* Aim of the exercise:
Each line of the listing that contains the word "validate" is to be copied.

* Data listing:
(** * schema-bob: the schema builders and their [validate], embedded in Rocq

    The development follows [serialization.ts] (and its compiled form):
    the JavaScript values the validators inspect, the built-ins they call
    ([typeof], property reads and writes, [Array.prototype.includes],
    [indexOf], [splice], [Object.assign]), the class hierarchy under
    [TypeImpl], and the builder functions.  Exceptions are modelled by a
    completion type: a call either returns a value or throws. *)

From Stdlib Require Import List String Ascii Bool ZArith Lia.
From Stdlib Require Import Floats.SpecFloat.
From Stdlib Require Import Strings.Byte.
From Stdlib Require Import Numbers.DecimalString.
Import ListNotations.
Local Open Scope string_scope.
Local Open Scope list_scope.

(** ** JavaScript values *)

(** A [number] is an IEEE 754 binary64 value.  The Standard Library's
    [spec_float] is the inductive specification of such values (it has a
    single NaN, as JavaScript code observes). *)
Definition float64 : Type := spec_float.

Definition NaN : float64 := S754_nan.

(** The values that reach [validate]: what callers hand over and what
    [msgpackr.unpack] produces.  [VObj props] is a plain object: its
    prototype is [Object.prototype] and [props] are its own enumerable
    properties, read by first match on the key, in the order of insertion.
    [VFunction] is a function object, which is what the inherited method
    names read as.  [VObjProto proto props] is an object with another
    prototype: an object that an assignment to [__proto__] re-parented, or
    a prototype object seen through a read. *)
Unset Elimination Schemes.
Inductive value : Type :=
| VUndefined
| VNull
| VBool (b : bool)
| VNum (n : float64)
| VStr (s : string)
| VU8 (bytes : list byte)
| VObj (props : list (string * value))
| VArr (items : list value)
| VFunction
| VObjProto (proto : value) (props : list (string * value)).
Set Elimination Schemes.

(** What a call can throw. *)
Inductive error : Type :=
| InvalidTypeError (name expectedType : string) (found : value)
    (* [new InvalidTypeError(name, expectedType, value)] *)
| LiteralError (name : string) (literalValues : list value) (found : value)
    (* the plain [Error] "Expected name to be one of values [...]" *)
| MissingDiscriminatorError (subschema union discriminator : string)
    (* the plain [Error] thrown by the constructor of [UnionRecordType] *)
| TypeError
    (* thrown by the runtime itself: a property read on [null], a call of
       something that is not a function, [Object.keys(undefined)] *)
| DecodeError.
    (* thrown by [msgpackr.unpack] *)

Inductive completion (A : Type) : Type :=
| Return (a : A)
| Throw (e : error).
Arguments Return {A} a.
Arguments Throw {A} e.

Definition bind {A B : Type} (c : completion A) (k : A -> completion B)
  : completion B :=
  match c with
  | Return a => k a
  | Throw e => Throw e
  end.

Notation "x <- c ;; k" := (bind c (fun x => k))
  (at level 61, c at next level, right associativity).

(** [try { c; return true } catch (e) { return false }] *)
Definition returns {A : Type} (c : completion A) : bool :=
  match c with
  | Return _ => true
  | Throw _ => false
  end.

(** ** The built-ins the validators rely on *)

Module Js.

(** [typeof v] *)
Definition typeof (v : value) : string :=
  match v with
  | VUndefined => "undefined"
  | VNull => "object"
  | VBool _ => "boolean"
  | VNum _ => "number"
  | VStr _ => "string"
  | VU8 _ => "object"
  | VObj _ => "object"
  | VArr _ => "object"
  | VFunction => "function"
  | VObjProto _ _ => "object"
  end.

(** The number whose value is the natural number [n] (exact below 2^53). *)
Definition number_of_nat (n : nat) : float64 :=
  binary_normalize 53 1024 (Z.of_nat n) 0 false.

* Your response:
(** * schema-bob: the schema builders and their [validate], embedded in Rocq
(** The values that reach [validate]: what callers hand over and what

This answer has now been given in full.